PURPOSE: Stereotactic radiotherapy (SRT) is fast becoming the method of choice for treatment of nonsuperficial brain lesions. SRT treatment plans of malignant brain tumors typically incorporate a 20-mm isotropic margin to account for microscopic tumor spread; however, distant or progressive tumors occur outside this margin. Our hypothesis is that paths of elevated water diffusion may provide a preferred route for transport or migration of cancer cells. If our hypothesis is correct, then future SRT treatment volumes could be modified to provide elongated treatment margins along the paths of elevated water diffusion, thereby creating a biologically better treatment plan that may reduce the incidence of progression.

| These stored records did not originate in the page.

(* ===== verification/PcapPrinter.v ===== *)
(** * [viewer/pcap_printer.cpp]: the best prices of a captured feed

    The program waits in a capture for a snapshot of symbols 1 and 2, keeping the
    live messages, and from then on prints the best prices after every live
    message.  Its copy of [parse_and_apply_live_message] is [BboPrinter]'s. *)
From Stdlib Require Import Init.Byte.
From S2P Require Import Prelude Protocol BotBook BboPrinter.

(** A packet of the capture: its time, its length on the wire and its bytes. *)
Record capture := mk_capture { tv_sec : Z; tv_usec : Z; wire_len : Z; bytes : list byte }.

Module PcapPrinter.

(** [bbo] has the books, the symbols of the orders, [last_seq_num] and the lines. *)
Record t := mk {
  bbo : BboPrinter.t;
  snapshot_complete : gmap Z bool;
  snapshot_order_count : gmap Z (Z * Z);
  live_buffer : list byte;
}.

Definition initial : t := mk BboPrinter.initial {[1 := false; 2 := false]} ∅ [].

Definition set_bbo (b : BboPrinter.t) (s : t) : t := mk b (snapshot_complete s) (snapshot_order_count s) (live_buffer s).
Definition set_complete (m : gmap Z bool) (s : t) : t := mk (bbo s) m (snapshot_order_count s) (live_buffer s).
Definition set_counts (m : gmap Z (Z * Z)) (s : t) : t := mk (bbo s) (snapshot_complete s) m (live_buffer s).
Definition set_live_buffer (b : list byte) (s : t) : t := mk (bbo s) (snapshot_complete s) (snapshot_order_count s) b.

Definition on_bbo {A} (m : M BboPrinter.t A) : M t A := zoom bbo set_bbo m.
Definition print (l : line) : M t unit := on_bbo (BboPrinter.print l).
Definition read {A} (c : codec A) (data : list byte) (off : nat) : M t A := on_bbo (BboPrinter.read c data off).

(** The lambdas of [main]. *)
Definition done_snapshot (s : t) : bool := default false (snapshot_complete s !! 1) && default false (snapshot_complete s !! 2).

Definition get_first_live_seq_num : M t Z :=
  b ← gets live_buffer;
  match b with
  | [] => mret (2^32 - 1)
  | _ => header ← read md.c_md_header b 0; mret (md.seq_num header)
  end.

(** [live_buffer.insert(live_buffer.end(), packet, packet + length)] *)
Definition store_live (data : list byte) (off length_ : nat) : M t unit :=
  if bool_decide (off + length_ ≤ length data)%nat
  then modify (λ s, set_live_buffer (live_buffer s ++ take length_ (drop off data)) s)
  else throw (undefined_behaviour "read past the end of the packet").

Section ops.
Context (freed : OrderBook.Order → OrderBook.Order) (walk : gmap Z OrderBook.t → list Z).

(** [BboPrinter]'s function, less the lines about summaries and heartbeats. *)
Definition parse_and_apply_live_message (data : list byte) (off : nat) (len : Z) : M t (nat * Z) :=
  on_bbo (BboPrinter.parse_and_apply_live_message freed false data off len).

(** The best prices of every book, in the order of the hash map. *)
Definition print_books (seconds seq_num : Z) : M t unit :=
  books ← gets (λ s, BboPrinter.order_books (bbo s));
  for_each (walk books) (λ y,
    let b := default OrderBook.initial (books !! y) in
    let bid := OrderBook.get_best_bid b in
    let ask := OrderBook.get_best_ask b in
    print (bbo_line seconds seq_num y (OrderBook.level_price bid) (OrderBook.level_quantity bid)
             (OrderBook.level_price ask) (OrderBook.level_quantity ask))).

(** The loop over [live_buffer] when the snapshot is complete; it leaves
    [last_seq_num] alone. *)
Fixpoint play_live (fuel off : nat) (len : Z) : M t unit :=
  match fuel with
  | O => throw out_of_fuel
  | S fuel =>
      b ← gets live_buffer;
      if bool_decide (off < length b)%nat then
        hdr ← read md.c_md_header b off;
        print (live_message (md.seq_num hdr));;
        last ← gets (λ s, BboPrinter.last_seq_num (bbo s));
        next ← (if md.seq_num hdr >? last then
                  print (playing (md.seq_num hdr) len);;
                  parse_and_apply_live_message b off len
                else mret ((off + Z.to_nat (md.length hdr))%nat, u32 (len - md.length hdr)));
        print (len_left next.2);;
        play_live fuel next.1 next.2
      else mret tt
  end.

(** A snapshot's [SNAPSHOT_INFO]: [false] is [break]. *)
Definition take_snapshot_info (data : list byte) (off : nat) (header : md.md_header) : M t bool :=
  print (snapshot_message (md.seq_num header));;
  info ← read md.c_snapshot_info data off;
  let y := md.si_symbol info in
  if negb (y =? 1) && negb (y =? 2) then mret false
  else
    first ← get_first_live_seq_num;
    if md.si_last_md_seq_num info <=? first then mret false
    else
      on_bbo (modify (BboPrinter.set_last_seq_num (md.si_last_md_seq_num info)));;
      print (snapshot_info_line y (md.si_last_md_seq_num info) (md.si_bid_count info) (md.si_ask_count info));;
      modify (λ s, set_counts (<[y := (md.si_bid_count info, md.si_ask_count info)]> (snapshot_order_count s)) s);;
      mret true.

(** A snapshot's [NEW_ORDER] only counts. *)
Definition count_order (o : md.new_order) : M t unit :=
  let y := md.no_symbol o in
  counts ← gets snapshot_order_count;
  match counts !! y with
  | None => print (count_not_found y)
  | Some (b, a) =>
      print (snapshot_new_order y (md.no_side o) (md.no_quantity o) (md.no_price o));;
      let b := u32 (b - (if md.no_side o =? md.SIDE.BUY then 1 else 0)) in
      let a := u32 (a - (if md.no_side o =? md.SIDE.SELL then 1 else 0)) in
      modify (λ s, set_counts (<[y := (b, a)]> (snapshot_order_count s)) s);;
      print (snapshot_counts y b a);;
      when ((b =? 0) && (a =? 0))
        (modify (λ s, set_complete (<[y := true]> (snapshot_complete s)) s);;
         done ← gets done_snapshot;
         when done
           (last ← gets (λ s, BboPrinter.last_seq_num (bbo s));
            print (snapshot_done last);;
            live ← gets live_buffer;
            play_live (S (2 * length live)) 0 (u32 (Z.of_nat (length live)));;
            print done_playing;;
            modify (set_live_buffer [])))
  end.

(** A live message after the snapshot: the new [packet] and [header.caplen]. *)
Definition show_live (p : capture) (off : nat) (caplen : Z) (header : md.md_header) : M t (nat * Z) :=
  last ← gets (λ s, BboPrinter.last_seq_num (bbo s));
  when (negb (md.seq_num header =? u32 (last + 1))) (print (missing_seq_num last (md.seq_num header)));;
  on_bbo (modify (BboPrinter.set_last_seq_num (md.seq_num header)));;
  next ← parse_and_apply_live_message (bytes p) off caplen;
  print_books (tv_sec p + Z.quot (tv_usec p) 1000000) (md.seq_num header);;
  mret next.

(** The [switch] over a message of the snapshot: [false] is [continue]. *)
Definition take_snapshot_message (p : capture) (off : nat) (caplen : Z) (header : md.md_header) : M t bool :=
  let ty := md.msg_type header in
  if ty =? md.MSG_TYPE.NEW_ORDER then
    if caplen <? Z.of_nat (c_size md.c_new_order) then print (too_short ty (wire_len p));; mret false
    else
      o ← read md.c_new_order (bytes p) off;
      when (md.magic_number header =? md.SNAPSHOT_MAGIC_NUMBER) (count_order o);;
      mret true
  else if bool_decide (ty ∈ [md.MSG_TYPE.SNAPSHOT_INFO; md.MSG_TYPE.DELETE_ORDER; md.MSG_TYPE.MODIFY_ORDER; md.MSG_TYPE.TRADE;
                             md.MSG_TYPE.TRADE_SUMMARY; md.MSG_TYPE.HEARTBEAT]) then mret true
  else print (unknown_type ty);; mret true.

(** [while (header.caplen > 0)] *)
Fixpoint packet_loop (fuel : nat) (p : capture) (off : nat) (caplen : Z) : M t unit :=
  match fuel with
  | O => throw out_of_fuel
  | S fuel =>
      if caplen >? 0 then
        header ← read md.c_md_header (bytes p) off;
        let live := md.magic_number header =? md.MAGIC_NUMBER in
        let snapshot := md.magic_number header =? md.SNAPSHOT_MAGIC_NUMBER in
        let skip := packet_loop fuel p (off + Z.to_nat (md.length header)) (u32 (caplen - md.length header)) in
        done ← gets done_snapshot;
        if negb live && negb snapshot then mret tt
        else if negb done && live then
          print (live_stored (md.seq_num header) (md.length header));;
          store_live (bytes p) off (Z.to_nat (md.length header));;
          skip
        else
          go ← (if negb done && snapshot && (md.msg_type header =? md.MSG_TYPE.SNAPSHOT_INFO)
                then take_snapshot_info (bytes p) off header else mret true);
          if negb go then mret tt
          else if done && snapshot then mret tt
          else if done then
            next ← show_live p off caplen header;
            packet_loop fuel p next.1 next.2
          else
            go ← take_snapshot_message p off caplen header;
            if (go : bool) then skip else packet_loop fuel p off caplen
      else mret tt
  end.

Definition packet (p : capture) : M t unit :=
  let caplen := u32 (u32 (Z.of_nat (length (bytes p)) - 14) - 28) in
  packet_loop (S (2 * length (bytes p))) p (14 + 28) caplen.

(** [while (pcap_next(...))]: [main] with a capture that can be opened. *)
Definition print_capture (packets : list capture) : M t unit := for_each packets packet.
End ops.
End PcapPrinter.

METHODS AND MATERIALS: Magnetic resonance diffusion tensor imaging (DTI) datasets were acquired on patient subjects before the appearance of >5 mm diameter progressive lesions or secondary tumors. DTI was performed using an echo-planar imaging sequence on a 1.5T clinical General Electric scanner with voxel dimensions of 0.98 x 0.98 x 6 mm. After SRT, patients were given repeated magnetic resonance imaging follow-ups at regular intervals to identify early tumor progression. When progressive disease was detected, DTIstudio and FMRIB Software Library software was used to compute paths of preferred water diffusion through the primary tumor site and the site of progression.

RESULTS: Our preliminary results on 14 patient datasets suggest a strong relationship between routes of elevated water diffusion from the primary tumor and the location of tumor progression.

CONCLUSIONS: Further investigation is therefore warranted. Future work will employ more sophisticated fiber analysis in a prospective study.